Start of Records for this task

(* ===== verification/Prelude.v ===== *)
(** * RUXEON: a Linux user-mode runtime, modelled and verified

    RUXEON runs x86-64 Linux programs in user mode: it parses an ELF file, maps
    it into a guest address space, builds the initial stack, and then alternates
    between interpreting the program's instructions, one translated block at a
    time, and serving the system calls the blocks end with, for all the
    processes the program forks, in the order of a round-robin scheduler.  This
    library models that program from the Rust sources and proves what makes it
    correct.

    ** The parts and their files

    - Guest memory (crates/ruxeon-core/src/memory.rs).  [Memory.v] has the list
      of regions and one definition per method; [MemorySpec.v] the view the
      guest has of it, one optional cell (permissions, byte) per address, the
      effect of every operation on that view, and the class [ByteStore], the
      contract the stack builder relies on, with [GuestMemory] as its instance;
      [MemoryProps.v] the properties.
    - Registers and flags (crates/ruxeon-cpu/src/registers.rs): [Registers.v].
    - Block metadata and block cache (crates/ruxeon-ir/src/lib.rs): [Ir.v].
    - The interpreter (crates/ruxeon-cpu/src/interpreter.rs).  [Cpu.v] has the
      state, the errors, operands, effective addresses, flags and the cache of
      decoded blocks; [CpuInt.v] the integer instructions, [cpuid] and the
      vsyscall page; [CpuSimd.v] the vector and string instructions;
      [Interp.v] the dispatch, [step], block translation, [step_block] and
      [run].  The other files whose names start with [Cpu] prove properties.
    - The decoder iced_x86, its formatter and the host's clock are not part of
      the sources: class [Iced] of [Iced.v] is their interface, and class
      [IcedLaws] states what the interpreter relies on (field widths, an
      instruction's length and address, and that decoding depends only on the
      bytes of the instruction).  [ExampleDecoder.v] is a small decoder that
      satisfies it and makes the witnesses executable.
    - The ELF parser (crates/ruxeon-elf/src/elf.rs): [Elf.v], [ElfProps.v].
    - The loader (crates/ruxeon-elf/src/loader.rs): [Loader.v],
      [LoaderStack.v], [LoaderProps.v], and [LoaderInv.v] for its invariant.
    - Host services (crates/ruxeon-host/src/lib.rs) and the interface to the
      host: [Host.v].  Class [Host] has the calls of the standard library and of
      crossterm that touch the world (files, directories, links, the standard
      streams, the terminal, the clock) and the order in which a [HashMap] is
      visited; class [HostLaws] states the documented behaviour the runtime
      relies on.  The platform, Unix or Windows, is a field of [Host];
      [HostPath.v] writes out the methods of [std::path] the sources use (the
      prefixes, components, [push], [strip_prefix] and the like) for both.
      [ExampleHost.v] is a host that satisfies the laws on either platform: a map
      from paths to files, directories and links.
    - The guest file system (crates/ruxeon-fs/src/lib.rs): [Fs.v] has guest
      paths, the root directory, the expansion of links and the virtual files;
      [FsProps.v] its properties, [PathInv.v] that paths are bytes.
    - The system calls (crates/ruxeon-linux/src/lib.rs).  [LinuxAbi.v] has the
      numbers, errors and structures exchanged with the guest; [Terminal.v] the
      terminal; [Fd.v] descriptors, pipes and directories; [Process.v] the
      process table, wait queues, fork, exit, wait and the scheduler;
      [Syscalls.v] one definition per call and the dispatch, on a [Kernel]: the
      calling process, its memory, what processes share (the host and the
      buffers of pipes) and the table of the other processes.  [FdProps.v],
      [ProcessProps.v], [ProcessWait.v], [SyscallProps.v] and [SyscallData.v]
      have properties, [FdInv.v], [AbiInv.v] and [SyscallInv.v] the invariant of
      the kernel, [SyscallFrame.v] what no call changes of its caller.
    - The command line (crates/ruxeon-cli/src/main.rs): [RunLoop.v] has loading
      through the root directory, the rounds of the run loop on a [System] (the
      table, the scheduler, a cache per process), execve and the commands;
      [RunLoopInv.v] the invariant of the whole system, [Isolation.v] what a
      round leaves alone, [RunLoopSolo.v] the machine the loop implements for
      one process, [RunLoopLive.v] progress and the result of a run,
      [RunLoopProps.v] how a round ends, [RunLoopDemo.v] a program that forks,
      executed from start to exit.
    - The tests of all crates: [TestsCore.v], [TestsCpu.v] and [TestsLinux.v]
      have them as programs in the monad of the code they call ([Testing.v]),
      evaluated on the example host and on a decoder for the encodings they
      contain.  They pass, so that the models return what the authors of the
      code observed; those of the file system run on both platforms, and the one
      about Windows prefixes, which is built everywhere, passes on Windows only.

    ** How the code is modelled

    A fallible function returns [res E A] below: [Ok], [Err] with the error of
    the source's enum, or [Panic].  [Panic] stands for a Rust panic: an index
    or slice out of range, [expect] on [None], and the overflow of a plain
    [+], [-], [*], [<<] or [>>], which the development profile checks, and the
    allocation of more than [isize::MAX] bytes.  A method on [&mut self] is a
    function of type [ST S E A] that returns the new state on every exit,
    because the object keeps what was changed before an error.  Integers are
    [Z] with the wrap-around or the check written out at each operation
    ([wrap], [checked_add], [wrapping_add], [add64], ...); [usize] is 64 bits
    wide.  Byte strings, Rust strings and paths are lists of bytes.  The
    theorems hold on a Unix and on a Windows host, except where they name the
    platform (C9); the witnesses use a Unix host.  A [HashMap] is a [gmap]; where the order of visiting it matters it is the
    function [visit] of the host, of which only that it lists the entries once
    is known.  A pipe's buffer, which the source shares by [Arc<Mutex<_>>],
    is an index into the list of buffers of [Shared], so that all descriptors
    on it, of all processes, see the same bytes.  Closing a host file when the
    last descriptor on it goes away and running out of host memory are not
    modelled: an allocation of up to [isize::MAX] bytes succeeds, and the buffer
    of a pipe, which holds only bytes that were in memory, does not reach that
    bound.

    ** What is shown

    - Memory: the operations on regions implement the address-indexed memory
      and panic only when a free range of 2^63 bytes or more, too long for a
      vector, is mapped (C1); when reads succeed (C34); every reachable map is
      well-formed ([memory_reachable_wf]), words read back
      ([write_u64_roundtrip]).
    - The whole system: whatever program is started and however long it runs,
      all processes keep one invariant (C2).  It is proved from the parts: the
      loader ([LoaderInv.v]), the interpreter, every system call (C11) and the
      steps of the loop.  [guarded] of [FdInv.v] is the triple it uses: with a
      false guard it says that the invariant is kept on every exit, with a true
      one also that the call does not panic.  So the same proofs give that a
      call in the envelope [call_ok] returns (C12).  The envelope excludes
      arguments that do make the runtime panic: lengths no buffer and no mapping
      can have (a [brk] or an [mmap] of 2^63 bytes), descriptor numbers at the end
      of [i32], addresses in the last page; and
      [readv], which allocates before it looks at a length the guest holds in
      its memory.
    - Processes among each other: a round of one process leaves the memory,
      registers, descriptors and cache of all others alone (C3); to a program
      that does not fork the loop is invisible, it implements a plain machine
      that alternates blocks and calls (C4, [RunLoopSolo.v]); every thread
      that can run is in the queue and gets its turn (C16); the code a run ends
      with is the one its first process exited with, when nothing can run any
      more (C17).  C3, C16 and C17 use another invariant: the records are filed
      under their own numbers, below the next one.
    - Execution, whatever the decoder returns: however [run] ends, the map and
      the permissions are unchanged, memory the guest may not write keeps its
      bytes and every register stays in range (C5, by a small program logic,
      [spec] below, applied to every instruction in [CpuInv.v] and
      [CpuSafe.v]).
    - The block cache: executing a block is executing its instructions one at a
      time (C6, [CpuBlocks.v]; for code the guest cannot write, outside the
      vsyscall page); looking up is translating (C7), operand stores
      keep the cache coherent (C36), pushes do not ([push_leaves_stale_block]),
      in [CpuCache.v].
    - Instructions compute what they should: comparisons and the 48 conditional
      mnemonics ([CpuArith.v], C27), the arithmetic and logic instructions
      ([CpuAlu.v], C28), multiplication and division ([CpuMulDiv.v], C29, C30),
      call and return ([CpuStack.v], C31), shifts ([CpuShift.v], C32), packed
      instructions ([CpuLanes.v], C33); writes through every register name, with
      the instruction pointer stored whole (C35).  Rotations, double shifts, [adc] and shuffles are in the
      same files.
    - Paths: resolution is the iterated expansion of the first link (C8), stays
      inside the root directory (C9) and ends (C10).  C9 is unconditional on a
      Unix host; on a Windows host it needs that no component names a drive,
      because the check for prefixes looks at the start of the path only and
      [push] of a drive replaces the root ([drive_replaces_root] and
      [windows_escape] of [FsProps.v]).  A path relative to an open
      directory is not resolved this way: [dirfd_path_escapes] of
      [SyscallProps.v].
    - Descriptors: a pipe is a queue under every interleaving (C13) and carries
      bytes from the memory of one process to that of another (C14); fork and
      exec (C37), directory listings decode to the entries (C38).
    - The process table: an exit status reaches the parent once, in every
      history of forks, exits and waits (C15, a step relation); what a fork
      makes (C18).
    - Single calls: [mmap] of files and of anonymous memory (C19), [munmap] after
      an anonymous one without [MAP_FIXED] (C20) and [brk] (C21) on the guest's bytes, the terminal structure (C39).
      [RunLoopProps.v] shows that a blocked [wait4] is not made again and that a
      failing execve ends the run.
    - The ELF parser is total and exact (C22) and inverts the layout (C40).
    - The loader: the loaded program (C23), the initial stack byte for byte and
      what a process reads from it (C24, C25), its alignment
      ([initial_stack_alignment]), segments (C26); files that make it panic
      ([load_can_panic], [large_segment_panics]).

    ** Bounds and fuel

    Most loops of the sources are structural here: [translate_loop] has the
    source's own bound of 64 instructions, [run_loop] the caller's step limit,
    [rounds] the source's DEFAULT_MAX_STEPS, the string instructions the count
    register, reading a C string its 4096 bytes; the hexadecimal number in a
    segment's name has 16 digits, enough for 64 bits.  Five loops have fuel, and
    the theorems show that it does not run out: the expansion of links with 41
    passes, one more than the source allows expansions (C10); the search for a
    free descriptor and for a free process number with one more step than the
    table has entries, since one of as many consecutive numbers is free (part of
    C12, where running out would be a panic); and the two loops of [sendfile]
    with one step per byte left to send ([sendfile_loop_enough] and
    [write_chunk_enough] of [SyscallProps.v]).

    ** What is not modelled, and the plan

    The parser of the command line (clap), what only prints (traces, summaries)
    and the [Debug] and [Display] texts of errors; the dynamic-linker stub, which has no logic.  Next: what
    [readv], [writev] and [sendfile] move between the guest and the host; [stat]
    and [uname] structures as round trips; the loop for several processes as an
    interleaving of the machines of [RunLoopSolo.v]. *)

From Stdlib Require Export ZArith Lia Bool List Sorting.
From stdpp Require Export base numbers tactics sets gmap list.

End of Records for this task

For this exercise, please output exactly the lines above starting at the line with "bytes and every" and ending at the line with "time (C6, [CpuBlocks.v];", ends included.

      bytes and every register stays in range (C5, by a small program logic,
      [spec] below, applied to every instruction in [CpuInv.v] and
      [CpuSafe.v]).
    - The block cache: executing a block is executing its instructions one at a
      time (C6, [CpuBlocks.v]; for code the guest cannot write, outside the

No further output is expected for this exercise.